WASHINGTON — An upcoming cyber conference could help the U.S. Army better understand how to use its defensive cyber efforts to protect critical assets and harbor a more robust national cybersecurity ecosystem.
The Jack Voltaic series, developed by the Army Cyber Institute at the U.S. Military Academy to game out the state of cybersecurity at local ports, kicks off its next conference Feb. 24 at The Citadel military college in Charleston, South Carolina.
The exercise has thus far focused on defending critical infrastructure across two cities — Charleston and Savannah, Georgia — allowing them to gain a better understand of incident management if a cyber disruption occurs.
Army Cyber Command, as well as the Guard and Reserves, have cyber protection teams that hunt actors on Defense Department networks and eradicate threats. This exercise could provide insights as to how to better use and deploy those teams.
“Are there places where it would be appropriate to apply those capabilities, and then where are the mechanisms to do that,” Lt. Gen. Stephen Fogarty, chief of Army Cyber Command, told C4ISRNET, regarding lessons he hopes to get out of the event. Fogarty is providing the opening conference keynote.
One mechanism he suggested is “Defense Support of Civil Authorities,” the process for which the U.S. military can assist state and local entities.
From the Army’s perspective, it has to deploy from ports. If those areas, which are under the control of state and local governments, succumb to cyberattacks, it hinders the Army’s ability to deploy. Thus, it is in the best interest of the Army and the rest of the services to lend a hand in aiding localities in improving their cyber defense, which leads to better national cybersecurity.
“We require strategic mobility. Again, we don’t want to be fighting on our shores; we want to keep that offshore. We have to be able to get to the fight,” Fogarty said. “For us, it’s making sure there’s clear understanding by civil authorities what our requirements are, what our expectations are, and then what we can [do] to assist them and protect that strategic capability for the nation.”

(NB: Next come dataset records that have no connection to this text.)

(* ===== verification/NvmeRdmaCtrlInv.v ===== *)
(** * Invariant of an RDMA controller and its loops over the queues

    The queues of a controller own their objects and references of devices, and an
    operation on one of them touches nothing else; the loops that allocate, start, stop
    and free all I/O queues, with their undo on an error. *)
From S2P Require Import Prelude MqTypes BlkMqTagSet NvmeTcpMap NvmeTcpConn NvmeTcpConnSpec NvmeRdmaConn NvmeRdmaConnSpec NvmeRdmaCtrl.

(** What the NVMe core promises: the size of a queue is unsigned. *)
Class RdmaCoreLaws (ce : CtrlEnv) (rc : RdmaCore) := {
  sqsize_nonneg : forall k, 0 <= (identified k).1.1;
  aq_depth_nonneg : 0 <= rdma_aq_depth;
}.

(** Whether queue [i] is allocated, and whether it is live. *)
Definition rflag (c : rctrl) (i : nat) : bool * bool :=
  match k_queues c !! i with Some q => (rq_allocated q, rq_live q) | None => (false, false) end.

(** What the queues own. *)
Definition rqs_objs (l : list rdma_queue) : list Z := concat (q_objs <$> l).
Definition rqs_refs (l : list rdma_queue) : list Z := concat (q_refs <$> l).

(** Two controllers that differ in their queues and the heap. *)
Definition rsame (c c' : rctrl) : Prop := c' = c <| k_queues := k_queues c' |> <| k_m := k_m c' |>.

#[global] Instance rsame_preorder : PreOrder rsame.
Proof.
  split; [by intros []|]. intros c1 c2 c3 H1 H2. unfold rsame in *. rewrite H2. simpl. generalize (k_queues c3) (k_m c3).
  intros l w. rewrite H1. done.
Qed.

Lemma refs_to_perm p refs refs' : refs ≡ₚ refs' -> refs_to p refs = refs_to p refs'.
Proof. intros H. unfold refs_to. by rewrite H. Qed.

Lemma rheld_perm2 m refs refs' l l' : rheld m refs l -> refs ≡ₚ refs' -> l ≡ₚ l' -> rheld m refs' l'.
Proof.
  intros [(H1 & H2 & H3) H4] Hr Hl. split; [|eapply holds_perm; [done|by rewrite Hl]]. split; [done|]. split; [|by rewrite <- Hr].
  eapply Forall_impl; [exact H2|]. intros d. simpl. by rewrite (refs_to_perm _ _ _ Hr).
Qed.

(** The number of queues that the options ask for. *)
Definition asked (o : nvmf_opts) : Z := o_nr_io_queues o + o_nr_write_queues o + o_nr_poll_queues o.

Section inv.
Context {ce : CtrlEnv} {cl : CtrlLaws ce} {cm : RdmaCm} {cml : RdmaCmLaws cm} {rc : RdmaCore} (opts : rdma_opts).
Implicit Types (R l : list Z) (c : rctrl).

(** The queues are well formed, those past the count are down, and the objects and
    references in use are those of the queues and of [l] and [R]. *)
Record kinv R l c : Prop := {
  ki_wf : Forall wf_rq (k_queues c);
  ki_fits : asked (ro_queues opts) + 1 <= Z.of_nat (length (k_queues c)) < 2 ^ 31;
  ki_count : 1 <= k_queue_count c <= Z.of_nat (length (k_queues c));
  ki_down : forall i, k_queue_count c <= Z.of_nat i -> rflag c i = (false, false);
  ki_io : length (k_io_queues c) = 3%nat;
  ki_sq : 0 <= k_sqsize c;
  ki_heap : rheld (k_m c) (rqs_refs (k_queues c) ++ R) (rqs_objs (k_queues c) ++ l);
}.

After Jack Voltaic 3.0 in September 2020, officials realized there was a need to keep the conversation going regarding critical infrastructure resiliency.
“It’s too important to conduct once, write down some lessons and then move on,” said Col. Jeffrey Erickson, director of the Army Cyber Institute. “Rather, we wanted to continue to foster an ecosystem of information and knowledge exchange through a series of conferences with Norwich University Applied Research Institutes, the Georgia Cyber Center, The Citadel and the Critical Infrastructure Resilience Institute at the University of Illinois.”
Events such as Jack Voltic also help the Army better tune to certain threats, Fogarty said, noting that partnerships with industry and academia help alert the service to different types of challenges, and vice versa for local governments.
There’s “an array of threats that local authorities — they’re going to be the principal responders to. Their ability to identify these [threats] — essentially to rehearse what their responses are, understand what their capabilities are, where their limitations may be, where they make investments — that’s, really what they principally get out of this,” Fogarty said. “For the Army, what I want to do is I want to worry about getting the people, the material that we require to conduct operations there.”
Officials believe success equates to increased awareness across all sectors.
“Success this week looks like increased awareness in the community, new (and greater) connections between public and private sectors, and potential new critical infrastructure resiliency events in the future. Only through more sets and reps can we continue to increase resiliency at all levels,” Erickson said.
Mark Pomerleau is a reporter for C4ISRNET, covering information warfare and cyberspace.